= Lippijn =

Lippijn is a Middle Dutch sotternie or farce. It is known from the Van Hulthem Manuscript, in which it follows the "able play" Esmoreit. It consists of 199 lines in rhyme.

The farce describes the older man Lippijn who spots his wife having an adulterous affair. His wife's best lady friend convinces him he must be wrong. His wife hearing about this makes things worse for him by blaming him that he wrongfully accused her.

The name Lippijn refers to the old Middle Dutch word for "looking", thereby connecting with the subject of the play.

== Roles ==
- Lippijn
- Sijn wijf (his wife)
- Haer lief (her lover)
- De comere (Trise or Trees) (the wife's friend)

== Plot ==
Lippijn is sent by his wife to get some wood and water while she buys food.
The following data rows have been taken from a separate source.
(** Property names every object literal inherits from [Object.prototype];
    each is bound to a function or an object, hence truthy. *)
Definition inheritedNames : list string :=
  [ "constructor"; "__defineGetter__"; "__defineSetter__"; "hasOwnProperty";
    "__lookupGetter__"; "__lookupSetter__"; "isPrototypeOf";
    "propertyIsEnumerable"; "toString"; "valueOf"; "__proto__";
    "toLocaleString" ].

Definition mem (k : string) (l : list string) : bool :=
  existsb (String.eqb k) l.

Definition inherited (k : string) : bool := mem k inheritedNames.

(** [!!table[k]] for a literal whose own properties are the names [own],
    all bound to non-empty strings. *)
Definition truthyAt (own : list string) (k : string) : bool :=
  (mem k own || inherited k)%bool.

(** An array index is the canonical decimal text of an integer below
    [2^32 - 1]; [Object.entries] lists those keys first, in increasing
    numeric order, then the other keys in insertion order. *)
Definition isArrayIndex (k : string) : bool :=
  (negb (Str.isEmpty k) && Str.forallb Str.isDigit k
   && String.eqb (Str.ofZ (Str.digitsValue k)) k
   && (Str.digitsValue k <? 2 ^ 32 - 1))%bool.

Section Entries.
Context {V : Type}.

Fixpoint insertIndex (kv : string * V) (l : list (string * V))
  : list (string * V) :=
  match l with
  | [] => [kv]
  | kv' :: r =>
      if Str.digitsValue (fst kv) <? Str.digitsValue (fst kv')
      then kv :: l else kv' :: insertIndex kv r
  end.

Definition sortIndices (l : list (string * V)) : list (string * V) :=
  fold_right insertIndex [] l.

(** [Object.entries(o)] for an object whose own properties were created
    in the order of [o]. *)
Definition entries (o : list (string * V)) : list (string * V) :=
  sortIndices (filter (fun kv => isArrayIndex (fst kv)) o)
  ++ filter (fun kv => negb (isArrayIndex (fst kv))) o.

Fixpoint lookup (k : string) (o : list (string * V)) : option V :=
  match o with
  | [] => None
  | (k', v) :: r => if String.eqb k k' then Some v else lookup k r
  end.

(** [o[k] = f(o[k])] on an own property. *)
Fixpoint update (k : string) (f : V -> V) (o : list (string * V))
  : list (string * V) :=
  match o with
  | [] => []
  | (k', v) :: r =>
      if String.eqb k k' then (k', f v) :: r else (k', v) :: update k f r
  end.
End Entries.

End Obj.

(* ================================================================== *)
(** ** Arrays: [sort] *)

Module Arr.

Section Sort.
Context {A : Type}.
(** [before x y]: the comparison puts [x] no later than [y]
    ([comparefn(x, y) <= 0]). *)
Variable before : A -> A -> bool.

Fixpoint insert (x : A) (l : list A) : list A :=
  match l with
  | [] => [x]
  | y :: r => if before x y then x :: l else y :: insert x r
  end.

(** [l.sort(comparefn)]: the stable sort, for a consistent comparison. *)
Definition sort (l : list A) : list A := fold_right insert [] l.
End Sort.

(** Indices and elements, as [forEach((item, index) => ...)] sees them. *)
Definition indexed {A : Type} (l : list A) : list (nat * A) :=
  combine (seq 0 (List.length l)) l.

End Arr.

(* ================================================================== *)
(** ** FEC_CONFIG and the data model *)

(** The names of the 18 fields of a FEC line. *)
Module Field.

Inductive t : Type :=
| JournalCode
| JournalLib
| EcritureNum
| EcritureDate
| CompteNum
| CompteLib
| CompAuxNum
| CompAuxLib
| PieceRef
| PieceDate
| EcritureLib
| Debit
| Credit
| EcritureLet
| DateLet
| ValidDate
| Montantdevise
| Idevise.

Definition name (f : t) : string :=
  match f with
  | JournalCode => "JournalCode"
  | JournalLib => "JournalLib"
  | EcritureNum => "EcritureNum"
  | EcritureDate => "EcritureDate"
  | CompteNum => "CompteNum"
  | CompteLib => "CompteLib"
  | CompAuxNum => "CompAuxNum"
  | CompAuxLib => "CompAuxLib"
  | PieceRef => "PieceRef"
  | PieceDate => "PieceDate"
  | EcritureLib => "EcritureLib"
  | Debit => "Debit"
  | Credit => "Credit"
  | EcritureLet => "EcritureLet"
  | DateLet => "DateLet"
  | ValidDate => "ValidDate"
  | Montantdevise => "Montantdevise"
  | Idevise => "Idevise"
  end.

Definition eqb (f g : t) : bool := String.eqb (name f) (name g).

End Field.

(** An entry object as [parseFECFile] builds it: each of the 18 fields holds
    a string. *)
Record Entry : Type := mkEntry {
  JournalCode : string;
  JournalLib : string;
  EcritureNum : string;
  EcritureDate : string;
  CompteNum : string;
  CompteLib : string;
  CompAuxNum : string;
  CompAuxLib : string;
  PieceRef : string;
  PieceDate : string;
  EcritureLib : string;
  Debit : string;
  Credit : string;
  EcritureLet : string;
  DateLet : string;
  ValidDate : string;
  Montantdevise : string;
  Idevise : string
}.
He mutters and complains about her wasting time out of the house; she defends herself by pointing out that the butcher's is always crowded after her morning prayer. They both leave the house, but the wife meets with her longing, passionate lover.

Lippijn watches them in fury and plans to confront his wife with this when he comes home. On his way there he meets Trise, the long-time lady friend of his wife. He tells her what he has seen.

Trise convinces Lippijn that he must be wrong and should not accuse his wife of these things. When Lippijn persists she tells him he must have been possessed by a wood nymph or a goblin.

Trise tells an unconvinced Lippijn that he should not worry because his wife is at the house. Coming home, Lippijn finds out he's been fooled. His wife hearing about his mistrust blames him for it. She is unforgiving about his so-called mistake and the play ends in a quarrel.